Shares of Vale climbed US38¢ to US$17.12 per share. The company announced that it had concluded the sale of its nickel and cobalt operations in New Caledonia to a consortium called Prony, which includes commodity trader Trafigura. While Vale did not disclose the exact terms of the deal, it said US$1.1 billion would be invested in the New Caledonia assets, with US$555 million coming from its subsidiary Vale Canada. Vale Nouvelle Calédonie, the troubled Goro nickel-cobalt mine operator, has proved to be a financial burden for Vale since it began operations two years behind schedule in 2010. Mounting issues, including a US$1.6 billion write-down related to the ailing mines, pushed the mining giant to announce in 2019 its intention to exit New Caledonia. “Vale’s intent from the beginning of the divestment process was to withdraw from New Caledonia in an orderly and responsible manner,” Eduardo Bartolomeo, the company’s CEO stated in a press release. “This deal accomplishes that.”

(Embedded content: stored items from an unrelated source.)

Lemma ordinary_exponent s m e :
  ordinary (S754_finite s m e) = true -> e <= emax - prec.
Proof.
  unfold ordinary. cbn [SpecFloat.valid_binary is_nan_SF negb].
  unfold bounded. rewrite andb_true_r.
  now intros [_ He%Z.leb_le]%andb_true_iff.
Qed.

Lemma ordinary_finite s m e :
  ordinary (S754_finite s m e) = true ->
  canonical_mantissa prec emax m e = true /\
  0 < Zpos m * 2 ^ (e - emin) < huge.
Proof.
  intros O. pose proof (ordinary_exponent s m e O) as He. revert O.
  unfold ordinary. cbn [SpecFloat.valid_binary is_nan_SF negb].
  unfold bounded. rewrite andb_true_r. intros [Hc _]%andb_true_iff.
  split; [exact Hc|]. now apply canonical_bounds.
Qed.

(** [SFcompare] compares the unit counts. *)
Lemma SFcompare_units x y :
  ordinary x = true -> ordinary y = true ->
  SFcompare x y = Some (units x ?= units y).
Proof.
  pose proof huge_pos as Hh.
  intros Hx Hy.
  destruct x as [sx|sx| |sx mx ex]; try discriminate Hx;
  destruct y as [sy|sy| |sy my ey]; try discriminate Hy;
  try (apply ordinary_finite in Hx as [Cx Bx]);
  try (apply ordinary_finite in Hy as [Cy By]);
  try (destruct sx); try (destruct sy);
  cbn [SFcompare units cond_Zopp];
  try (f_equal; symmetry;
       first [ apply Z.compare_eq_iff; lia
             | apply Z.compare_lt_iff; lia
             | apply Z.compare_gt_iff; lia ]).
  - rewrite Z.compare_opp, (Z.compare_antisym (Zpos mx * 2 ^ (ex - emin))),
      (canonical_compare mx ex my ey) by assumption.
    destruct (ex ?= ey); reflexivity.
  - rewrite (canonical_compare mx ex my ey) by assumption. reflexivity.
Qed.

Lemma SFleb_units x y :
  ordinary x = true -> ordinary y = true ->
  SFleb x y = (units x <=? units y).
Proof.
  intros Hx Hy. unfold SFleb, Z.leb. rewrite SFcompare_units by assumption.
  destruct (units x ?= units y); reflexivity.
Qed.

(** *** Subtraction *)

Lemma round_nonneg n : 0 <= n -> 0 <= round n.
Proof.
  intros Hn. unfold round. destruct (Z.ltb_spec n 0); [lia|].
  now apply round_pos_nonneg.
Qed.

Lemma clamp_round_0 : clamp (round 0) = 0.
Proof.
  pose proof huge_pos. unfold round. rewrite Z.ltb_irrefl, round_pos_0.
  unfold clamp. lia.
Qed.

Lemma clamp_round_canonical s m e :
  canonical_mantissa prec emax m e = true -> e <= emax - prec ->
  clamp (round (cond_Zopp s (Zpos m * 2 ^ (e - emin)))) =
  cond_Zopp s (Zpos m * 2 ^ (e - emin)).
Proof.
  intros Hc He. pose proof (canonical_bounds m e Hc He) as Hb.
  pose proof (round_pos_canonical m e Hc) as Hr.
  unfold clamp, round. destruct s; cbn [cond_Zopp].
  - destruct (Z.ltb_spec (- (Zpos m * 2 ^ (e - emin))) 0); [|lia].
    rewrite Z.opp_involutive, Hr. lia.
  - destruct (Z.ltb_spec (Zpos m * 2 ^ (e - emin)) 0); [lia|].
    rewrite Hr. lia.
Qed.

(** [binary_normalize] rounds the count it is given. *)
Lemma units_normalize D ez :
  emin <= ez ->
  ordinary (binary_normalize prec emax D ez false) = true /\
  units (binary_normalize prec emax D ez false) =
  clamp (round (D * 2 ^ (ez - emin))).
Proof.
  intros Hez. pose proof huge_pos as Hh.
  assert (Ht : 0 < 2 ^ (ez - emin)) by (apply Z.pow_pos_nonneg; lia).
  destruct D as [|p|p]; cbn [binary_normalize].
  - split; [reflexivity|]. cbn [units]. now rewrite Z.mul_0_l, clamp_round_0.
  - destruct (binary_round_exact false p ez Hez) as (m & e & Hc & Hv & ->).
    destruct (rounded_facts false m e _ Hc Hv) as (V & N & U).
    unfold ordinary. rewrite V, N, U. split; [reflexivity|].
    pose proof (round_pos_nonneg (Zpos p * 2 ^ (ez - emin)) ltac:(lia)).
    unfold round. destruct (Z.ltb_spec (Zpos p * 2 ^ (ez - emin)) 0); [lia|].
    unfold clamp. cbn [cond_Zopp]. lia.
  - destruct (binary_round_exact true p ez Hez) as (m & e & Hc & Hv & ->).
    destruct (rounded_facts true m e _ Hc Hv) as (V & N & U).
    unfold ordinary. rewrite V, N, U. split; [reflexivity|].
    pose proof (round_pos_nonneg (Zpos p * 2 ^ (ez - emin)) ltac:(lia)).
    unfold round. destruct (Z.ltb_spec (Zneg p * 2 ^ (ez - emin)) 0); [|lia].
    replace (- (Zneg p * 2 ^ (ez - emin)))
      with (Zpos p * 2 ^ (ez - emin)) by lia.
    unfold clamp. cbn [cond_Zopp]. lia.
Qed.
(** ** Deterministic sample *)

Lemma take_positions_in_range {A} (l : list A) (idx : list nat) :
  Forall (fun i => (i < length l)%nat) idx ->
  exists rs,
    take_positions l idx = Ok rs
    /\ length rs = length idx
    /\ forall x, x ∈ rs -> x ∈ l.
Proof.
  induction 1 as [|i idx Hi _ (rs & Hrs & Hlen & Hsub)].
  { exists []. split; [done|]. split; [done|]. by intros x ?%elem_of_nil. }
  destruct (lookup_lt_is_Some_2 l i Hi) as [x Hx].
  exists (x :: rs). simpl. rewrite Hx, Hrs. simpl.
  split; [done|]. split; [by rewrite Hlen|].
  intros y [->|Hy]%elem_of_cons; [|by apply Hsub].
  by apply list_elem_of_lookup_2 in Hx.
Qed.

Lemma DataFrame_take_in_range (df : DataFrame) (idx : list nat) :
  Forall (fun i => (i < len df)%nat) idx ->
  exists sample,
    DataFrame_take df idx = Ok sample
    /\ len sample = length idx
    /\ columns sample = columns df
    /\ forall o, o ∈ records sample -> o ∈ records df.
Proof.
  unfold len. destruct df as [rows|rows]; simpl; intros Hidx.
  - destruct (take_positions_in_range rows idx Hidx) as (rs & -> & Hlen & Hsub).
    exists (Orders rs). by repeat split.
  - rewrite length_fmap in Hidx.
    destruct (take_positions_in_range rows idx Hidx) as (rs & -> & Hlen & Hsub).
    exists (EnrichedOrders rs). simpl. rewrite length_fmap.
    repeat split; try done.
    intros o (r & -> & Hr)%list_elem_of_fmap.
    apply list_elem_of_fmap_2. by apply Hsub.
Qed.

(** The rows taken are the rows at the positions given, in their
    order. *)
Lemma take_positions_Forall2 {A} (l : list A) (idx : list nat) (rs : list A) :
  take_positions l idx = Ok rs ->
  Forall2 (fun i x => l !! i = Some x) idx rs.
Proof.
  revert rs. induction idx as [|i idx IH]; intros rs.
  { intros [= <-]. constructor. }
  simpl. destruct (l !! i) as [x|] eqn:Hx; [|done].
  fold (take_positions l idx).
  destruct (take_positions l idx) as [rs0|]; [|done].
  simpl. intros [= <-]. constructor; [done|]. by apply IH.
Qed.

Lemma DataFrame_take_rows (df sample : DataFrame) (idx : list nat) :
  DataFrame_take df idx = Ok sample ->
  Forall2 (fun i o => records df !! i = Some o) idx (records sample)
  /\ forall labels,
       col_STATUS_LABEL df = Ok labels ->
       exists labels',
         col_STATUS_LABEL sample = Ok labels'
         /\ Forall2 (fun i l => labels !! i = Some l) idx labels'.
Proof.
  destruct df as [rows|rows]; simpl.
  - destruct (take_positions rows idx) as [rs|] eqn:Hrs; [|done].
    simpl. intros [= <-]. split; [by apply take_positions_Forall2|done].
  - destruct (take_positions rows idx) as [rs|] eqn:Hrs; [|done].
    simpl. intros [= <-]. apply take_positions_Forall2 in Hrs.
    split.
    + apply Forall2_fmap_r. eapply Forall2_impl; [exact Hrs|].
      intros i r Hr. simpl. by rewrite list_lookup_fmap, Hr.
    + intros labels [= <-]. eexists. split; [reflexivity|].
      apply Forall2_fmap_r. eapply Forall2_impl; [exact Hrs|].
      intros i r Hr. simpl. by rewrite list_lookup_fmap, Hr.
Qed.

Gatos Silver dropped US$1 to US$10.49 per share. The company reported revenues of $121.5 million last year, a 223% year-on-year increase, but posted a net loss of $35 million, up from $30.9 million in 2019. The company’s Cerro Los Gatos mine in Mexico produced 21,254 tonnes of lead concentrate and 27,728 tonnes of zinc concentrate last year. The mine started production in September 2019, and achieved its designed throughput rate of 2,500 tonnes per day in December 2020. In November, the company raised US$172.5 million in an initial public offering (IPO) on the New York and Toronto stock exchanges. According to Gatos Silver, it was the largest precious metals IPO in 2020. In December, the company kicked off a 27,000-metre exploration program. Earlier this month, the company purchased from its joint-venture partner Dowa Metals & Mining, an 18.5% interest in the Los Gatos JV (LGJV) for $71.6 million, increasing its ownership to 70%.